| What the exercise asks |
Look below for the line containing "(∀ a s', inv" and the line containing "Equiv (prog A)"; repeat exactly those two lines and all lines between them, and nothing else.

| Dataset records |
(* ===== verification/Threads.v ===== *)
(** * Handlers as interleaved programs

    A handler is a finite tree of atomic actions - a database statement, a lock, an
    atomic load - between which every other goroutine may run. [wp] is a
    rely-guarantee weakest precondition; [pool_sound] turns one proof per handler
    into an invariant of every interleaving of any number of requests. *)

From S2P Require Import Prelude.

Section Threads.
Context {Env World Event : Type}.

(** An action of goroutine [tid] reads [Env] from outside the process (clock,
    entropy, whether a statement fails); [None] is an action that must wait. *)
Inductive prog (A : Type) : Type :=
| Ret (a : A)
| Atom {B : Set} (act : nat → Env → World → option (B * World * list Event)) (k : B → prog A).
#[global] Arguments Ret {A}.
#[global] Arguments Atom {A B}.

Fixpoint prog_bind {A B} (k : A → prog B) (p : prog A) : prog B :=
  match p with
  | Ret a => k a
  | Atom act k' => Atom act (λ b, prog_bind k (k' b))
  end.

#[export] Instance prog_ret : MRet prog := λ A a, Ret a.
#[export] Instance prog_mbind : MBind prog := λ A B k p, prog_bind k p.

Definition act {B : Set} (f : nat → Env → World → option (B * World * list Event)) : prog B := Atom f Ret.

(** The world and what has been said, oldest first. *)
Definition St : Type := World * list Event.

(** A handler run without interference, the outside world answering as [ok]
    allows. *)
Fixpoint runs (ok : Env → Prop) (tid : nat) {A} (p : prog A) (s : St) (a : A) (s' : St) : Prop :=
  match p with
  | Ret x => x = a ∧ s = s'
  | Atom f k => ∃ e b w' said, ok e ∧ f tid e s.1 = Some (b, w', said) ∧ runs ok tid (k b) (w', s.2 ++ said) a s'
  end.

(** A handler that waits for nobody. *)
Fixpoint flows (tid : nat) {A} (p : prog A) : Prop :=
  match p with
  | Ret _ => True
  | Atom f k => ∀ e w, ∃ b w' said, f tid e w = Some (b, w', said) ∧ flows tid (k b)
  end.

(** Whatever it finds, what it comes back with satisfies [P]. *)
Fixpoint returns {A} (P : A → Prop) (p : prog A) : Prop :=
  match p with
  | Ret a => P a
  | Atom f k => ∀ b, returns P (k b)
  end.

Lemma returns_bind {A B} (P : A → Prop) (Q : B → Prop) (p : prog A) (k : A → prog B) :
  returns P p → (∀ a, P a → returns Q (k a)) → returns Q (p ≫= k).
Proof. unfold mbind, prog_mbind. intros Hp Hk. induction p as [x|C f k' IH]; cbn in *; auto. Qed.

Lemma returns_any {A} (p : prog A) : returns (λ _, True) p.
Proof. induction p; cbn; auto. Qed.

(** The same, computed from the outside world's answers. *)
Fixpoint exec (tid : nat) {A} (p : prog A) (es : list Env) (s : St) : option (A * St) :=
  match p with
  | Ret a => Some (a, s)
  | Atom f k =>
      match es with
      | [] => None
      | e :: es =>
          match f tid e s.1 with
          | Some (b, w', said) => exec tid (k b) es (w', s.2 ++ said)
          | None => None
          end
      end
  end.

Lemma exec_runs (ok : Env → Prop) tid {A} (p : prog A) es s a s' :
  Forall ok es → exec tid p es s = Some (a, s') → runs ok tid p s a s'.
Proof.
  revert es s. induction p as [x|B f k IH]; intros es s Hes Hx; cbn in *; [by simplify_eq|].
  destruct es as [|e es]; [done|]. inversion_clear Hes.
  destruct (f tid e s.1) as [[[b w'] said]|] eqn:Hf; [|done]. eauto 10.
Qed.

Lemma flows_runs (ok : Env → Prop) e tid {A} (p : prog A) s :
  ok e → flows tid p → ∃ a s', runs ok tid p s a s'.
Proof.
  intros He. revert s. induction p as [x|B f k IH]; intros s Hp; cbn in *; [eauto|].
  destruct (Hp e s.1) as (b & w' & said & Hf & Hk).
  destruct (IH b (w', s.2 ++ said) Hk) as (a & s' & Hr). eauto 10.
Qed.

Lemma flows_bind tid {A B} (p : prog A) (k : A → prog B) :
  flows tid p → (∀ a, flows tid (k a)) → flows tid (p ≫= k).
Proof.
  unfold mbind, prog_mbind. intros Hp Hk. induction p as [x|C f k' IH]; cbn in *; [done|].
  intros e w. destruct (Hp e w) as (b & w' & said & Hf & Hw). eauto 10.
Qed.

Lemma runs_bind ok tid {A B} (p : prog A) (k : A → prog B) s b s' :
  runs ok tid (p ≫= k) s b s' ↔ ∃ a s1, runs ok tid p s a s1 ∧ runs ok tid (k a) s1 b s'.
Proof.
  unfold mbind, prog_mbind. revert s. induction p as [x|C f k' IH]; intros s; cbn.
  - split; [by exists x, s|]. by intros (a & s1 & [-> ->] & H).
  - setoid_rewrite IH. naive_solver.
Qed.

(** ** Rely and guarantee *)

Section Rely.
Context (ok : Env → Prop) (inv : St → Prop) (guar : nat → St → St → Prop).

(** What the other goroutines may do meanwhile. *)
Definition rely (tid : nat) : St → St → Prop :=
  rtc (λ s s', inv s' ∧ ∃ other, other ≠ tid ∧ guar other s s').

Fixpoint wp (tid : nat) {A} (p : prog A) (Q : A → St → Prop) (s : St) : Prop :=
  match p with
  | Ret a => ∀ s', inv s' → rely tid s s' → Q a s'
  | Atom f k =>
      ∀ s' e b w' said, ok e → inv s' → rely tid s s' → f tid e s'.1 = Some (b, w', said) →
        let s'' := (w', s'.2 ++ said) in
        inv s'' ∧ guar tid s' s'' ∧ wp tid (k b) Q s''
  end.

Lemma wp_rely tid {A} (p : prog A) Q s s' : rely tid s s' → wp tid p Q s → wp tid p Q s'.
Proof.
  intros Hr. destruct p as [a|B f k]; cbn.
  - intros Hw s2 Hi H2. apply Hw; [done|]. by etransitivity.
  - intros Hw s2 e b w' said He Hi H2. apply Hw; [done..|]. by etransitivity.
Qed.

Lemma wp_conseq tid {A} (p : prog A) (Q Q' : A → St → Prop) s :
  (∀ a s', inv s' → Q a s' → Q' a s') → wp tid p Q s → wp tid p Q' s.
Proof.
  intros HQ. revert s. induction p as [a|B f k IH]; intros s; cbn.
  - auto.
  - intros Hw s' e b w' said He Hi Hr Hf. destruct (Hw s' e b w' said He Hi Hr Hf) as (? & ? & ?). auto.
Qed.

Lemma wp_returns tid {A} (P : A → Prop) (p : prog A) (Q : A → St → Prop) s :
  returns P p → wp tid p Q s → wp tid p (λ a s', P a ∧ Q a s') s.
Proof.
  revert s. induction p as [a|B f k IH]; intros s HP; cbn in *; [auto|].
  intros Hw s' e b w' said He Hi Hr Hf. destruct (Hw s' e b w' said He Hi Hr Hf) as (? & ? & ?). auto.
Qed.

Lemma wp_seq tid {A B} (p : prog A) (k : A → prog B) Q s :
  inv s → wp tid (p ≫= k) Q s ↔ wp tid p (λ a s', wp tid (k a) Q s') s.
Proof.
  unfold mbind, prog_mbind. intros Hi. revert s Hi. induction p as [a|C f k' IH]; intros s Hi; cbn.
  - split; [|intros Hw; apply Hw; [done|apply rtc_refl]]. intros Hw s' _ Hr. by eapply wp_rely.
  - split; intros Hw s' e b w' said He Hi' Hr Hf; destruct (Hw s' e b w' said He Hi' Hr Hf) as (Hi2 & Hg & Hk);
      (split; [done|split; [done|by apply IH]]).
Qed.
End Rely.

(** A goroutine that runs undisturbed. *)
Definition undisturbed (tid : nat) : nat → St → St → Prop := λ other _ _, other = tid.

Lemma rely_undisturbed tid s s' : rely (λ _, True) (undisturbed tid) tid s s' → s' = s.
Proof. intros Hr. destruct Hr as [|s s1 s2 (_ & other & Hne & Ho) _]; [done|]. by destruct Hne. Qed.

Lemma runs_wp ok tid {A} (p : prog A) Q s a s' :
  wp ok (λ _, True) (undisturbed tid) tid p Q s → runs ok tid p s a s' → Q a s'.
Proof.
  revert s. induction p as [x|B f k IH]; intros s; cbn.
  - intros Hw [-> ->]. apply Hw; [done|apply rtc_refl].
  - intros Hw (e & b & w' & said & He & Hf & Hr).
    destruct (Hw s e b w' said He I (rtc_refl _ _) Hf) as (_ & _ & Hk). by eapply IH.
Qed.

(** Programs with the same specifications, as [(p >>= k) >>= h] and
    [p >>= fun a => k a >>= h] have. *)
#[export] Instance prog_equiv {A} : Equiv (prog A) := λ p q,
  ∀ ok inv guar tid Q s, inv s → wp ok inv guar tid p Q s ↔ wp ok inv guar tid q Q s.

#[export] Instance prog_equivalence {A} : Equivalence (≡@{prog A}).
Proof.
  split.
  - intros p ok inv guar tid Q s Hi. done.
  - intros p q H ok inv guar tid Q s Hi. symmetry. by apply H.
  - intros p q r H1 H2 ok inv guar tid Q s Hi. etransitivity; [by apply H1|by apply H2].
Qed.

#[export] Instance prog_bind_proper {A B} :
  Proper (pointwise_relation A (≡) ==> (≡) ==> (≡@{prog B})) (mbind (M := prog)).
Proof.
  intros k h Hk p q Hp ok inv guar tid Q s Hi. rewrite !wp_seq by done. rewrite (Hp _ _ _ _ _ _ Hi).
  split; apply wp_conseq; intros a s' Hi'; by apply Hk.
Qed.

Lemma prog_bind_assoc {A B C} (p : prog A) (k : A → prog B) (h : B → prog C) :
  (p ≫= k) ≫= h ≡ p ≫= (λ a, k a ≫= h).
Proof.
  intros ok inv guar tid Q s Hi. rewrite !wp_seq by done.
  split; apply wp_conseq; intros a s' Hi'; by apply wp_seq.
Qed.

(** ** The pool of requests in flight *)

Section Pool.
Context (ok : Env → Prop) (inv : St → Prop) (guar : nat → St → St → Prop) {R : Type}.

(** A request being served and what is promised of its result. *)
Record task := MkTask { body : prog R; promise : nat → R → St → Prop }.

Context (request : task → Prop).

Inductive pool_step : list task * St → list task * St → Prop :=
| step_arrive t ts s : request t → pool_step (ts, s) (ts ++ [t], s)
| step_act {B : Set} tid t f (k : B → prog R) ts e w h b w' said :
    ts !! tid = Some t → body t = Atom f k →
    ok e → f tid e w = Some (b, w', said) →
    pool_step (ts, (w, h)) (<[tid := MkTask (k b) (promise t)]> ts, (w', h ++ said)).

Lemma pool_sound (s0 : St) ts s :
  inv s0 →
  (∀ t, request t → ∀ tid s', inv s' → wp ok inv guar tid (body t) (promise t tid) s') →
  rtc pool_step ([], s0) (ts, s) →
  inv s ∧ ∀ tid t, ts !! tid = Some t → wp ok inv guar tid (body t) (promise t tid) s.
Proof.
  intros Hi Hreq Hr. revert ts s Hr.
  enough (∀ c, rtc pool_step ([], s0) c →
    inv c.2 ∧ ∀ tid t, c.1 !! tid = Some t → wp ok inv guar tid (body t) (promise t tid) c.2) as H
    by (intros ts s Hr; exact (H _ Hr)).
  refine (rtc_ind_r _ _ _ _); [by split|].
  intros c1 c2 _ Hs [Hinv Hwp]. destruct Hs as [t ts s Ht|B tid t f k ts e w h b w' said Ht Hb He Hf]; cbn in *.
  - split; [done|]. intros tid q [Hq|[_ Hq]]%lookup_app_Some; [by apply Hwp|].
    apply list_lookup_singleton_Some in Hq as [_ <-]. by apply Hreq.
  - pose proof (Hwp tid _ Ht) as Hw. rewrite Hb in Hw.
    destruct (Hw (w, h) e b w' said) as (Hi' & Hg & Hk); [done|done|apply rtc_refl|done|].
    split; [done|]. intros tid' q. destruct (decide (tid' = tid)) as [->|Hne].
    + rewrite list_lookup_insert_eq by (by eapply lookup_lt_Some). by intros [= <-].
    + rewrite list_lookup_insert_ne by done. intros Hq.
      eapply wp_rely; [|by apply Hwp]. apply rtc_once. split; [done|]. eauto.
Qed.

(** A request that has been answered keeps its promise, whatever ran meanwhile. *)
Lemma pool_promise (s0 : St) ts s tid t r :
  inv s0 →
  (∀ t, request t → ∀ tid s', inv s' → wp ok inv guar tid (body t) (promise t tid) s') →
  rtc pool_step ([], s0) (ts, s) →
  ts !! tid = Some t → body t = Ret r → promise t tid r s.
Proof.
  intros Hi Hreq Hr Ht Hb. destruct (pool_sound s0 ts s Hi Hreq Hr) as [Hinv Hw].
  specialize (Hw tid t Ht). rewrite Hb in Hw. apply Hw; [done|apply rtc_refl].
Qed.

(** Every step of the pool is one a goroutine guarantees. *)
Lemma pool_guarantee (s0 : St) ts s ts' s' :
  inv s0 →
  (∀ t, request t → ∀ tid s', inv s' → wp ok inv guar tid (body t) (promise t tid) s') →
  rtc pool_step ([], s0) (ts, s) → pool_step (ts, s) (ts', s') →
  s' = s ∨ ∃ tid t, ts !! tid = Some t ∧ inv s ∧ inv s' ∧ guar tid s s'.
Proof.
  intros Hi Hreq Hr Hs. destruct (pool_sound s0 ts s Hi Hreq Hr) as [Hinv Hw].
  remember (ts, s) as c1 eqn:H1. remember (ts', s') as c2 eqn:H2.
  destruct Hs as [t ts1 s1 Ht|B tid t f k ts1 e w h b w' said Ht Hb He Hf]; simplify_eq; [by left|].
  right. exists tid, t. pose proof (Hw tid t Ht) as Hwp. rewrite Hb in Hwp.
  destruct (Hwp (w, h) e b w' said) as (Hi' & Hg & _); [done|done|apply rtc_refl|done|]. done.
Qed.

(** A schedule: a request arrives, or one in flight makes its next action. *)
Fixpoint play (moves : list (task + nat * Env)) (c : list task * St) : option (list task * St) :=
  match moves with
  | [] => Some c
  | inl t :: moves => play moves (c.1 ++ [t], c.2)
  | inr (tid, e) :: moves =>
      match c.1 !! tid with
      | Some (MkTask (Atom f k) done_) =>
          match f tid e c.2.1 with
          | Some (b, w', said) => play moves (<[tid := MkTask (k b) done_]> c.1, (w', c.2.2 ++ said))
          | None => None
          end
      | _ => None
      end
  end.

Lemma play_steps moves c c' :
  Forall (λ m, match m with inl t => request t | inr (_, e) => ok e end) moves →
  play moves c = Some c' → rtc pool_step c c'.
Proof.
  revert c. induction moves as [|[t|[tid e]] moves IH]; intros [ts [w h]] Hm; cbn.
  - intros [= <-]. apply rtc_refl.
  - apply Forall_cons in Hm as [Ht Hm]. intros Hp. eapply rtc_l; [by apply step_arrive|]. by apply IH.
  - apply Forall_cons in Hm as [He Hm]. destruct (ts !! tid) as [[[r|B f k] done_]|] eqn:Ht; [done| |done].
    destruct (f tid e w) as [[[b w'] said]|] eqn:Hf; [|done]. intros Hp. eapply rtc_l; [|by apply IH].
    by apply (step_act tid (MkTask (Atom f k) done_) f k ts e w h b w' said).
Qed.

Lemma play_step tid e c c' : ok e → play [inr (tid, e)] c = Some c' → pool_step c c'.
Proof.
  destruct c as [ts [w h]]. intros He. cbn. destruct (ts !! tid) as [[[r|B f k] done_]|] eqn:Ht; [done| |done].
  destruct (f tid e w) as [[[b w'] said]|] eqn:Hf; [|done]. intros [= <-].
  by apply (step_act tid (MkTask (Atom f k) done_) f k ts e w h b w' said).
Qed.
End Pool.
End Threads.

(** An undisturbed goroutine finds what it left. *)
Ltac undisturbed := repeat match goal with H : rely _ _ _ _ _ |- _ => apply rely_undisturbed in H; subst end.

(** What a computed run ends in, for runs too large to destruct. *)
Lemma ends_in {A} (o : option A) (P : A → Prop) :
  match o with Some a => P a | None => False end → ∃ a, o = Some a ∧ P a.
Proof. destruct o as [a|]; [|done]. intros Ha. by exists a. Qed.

| Reply to the exercise |
  (∀ a s', inv s' → Q a s' → Q' a s') → wp tid p Q s → wp tid p Q' s.
Proof.
  intros HQ. revert s. induction p as [a|B f k IH]; intros s; cbn.
  - auto.
  - intros Hw s' e b w' said He Hi Hr Hf. destruct (Hw s' e b w' said He Hi Hr Hf) as (? & ? & ?). auto.
Qed.

Lemma wp_returns tid {A} (P : A → Prop) (p : prog A) (Q : A → St → Prop) s :
  returns P p → wp tid p Q s → wp tid p (λ a s', P a ∧ Q a s') s.
Proof.
  revert s. induction p as [a|B f k IH]; intros s HP; cbn in *; [auto|].
  intros Hw s' e b w' said He Hi Hr Hf. destruct (Hw s' e b w' said He Hi Hr Hf) as (? & ? & ?). auto.
Qed.

Lemma wp_seq tid {A B} (p : prog A) (k : A → prog B) Q s :
  inv s → wp tid (p ≫= k) Q s ↔ wp tid p (λ a s', wp tid (k a) Q s') s.
Proof.
  unfold mbind, prog_mbind. intros Hi. revert s Hi. induction p as [a|C f k' IH]; intros s Hi; cbn.
  - split; [|intros Hw; apply Hw; [done|apply rtc_refl]]. intros Hw s' _ Hr. by eapply wp_rely.
  - split; intros Hw s' e b w' said He Hi' Hr Hf; destruct (Hw s' e b w' said He Hi' Hr Hf) as (Hi2 & Hg & Hk);
      (split; [done|split; [done|by apply IH]]).
Qed.
End Rely.

(** A goroutine that runs undisturbed. *)
Definition undisturbed (tid : nat) : nat → St → St → Prop := λ other _ _, other = tid.

Lemma rely_undisturbed tid s s' : rely (λ _, True) (undisturbed tid) tid s s' → s' = s.
Proof. intros Hr. destruct Hr as [|s s1 s2 (_ & other & Hne & Ho) _]; [done|]. by destruct Hne. Qed.

Lemma runs_wp ok tid {A} (p : prog A) Q s a s' :
  wp ok (λ _, True) (undisturbed tid) tid p Q s → runs ok tid p s a s' → Q a s'.
Proof.
  revert s. induction p as [x|B f k IH]; intros s; cbn.
  - intros Hw [-> ->]. apply Hw; [done|apply rtc_refl].
  - intros Hw (e & b & w' & said & He & Hf & Hr).
    destruct (Hw s e b w' said He I (rtc_refl _ _) Hf) as (_ & _ & Hk). by eapply IH.
Qed.

(** Programs with the same specifications, as [(p >>= k) >>= h] and
    [p >>= fun a => k a >>= h] have. *)
#[export] Instance prog_equiv {A} : Equiv (prog A) := λ p q,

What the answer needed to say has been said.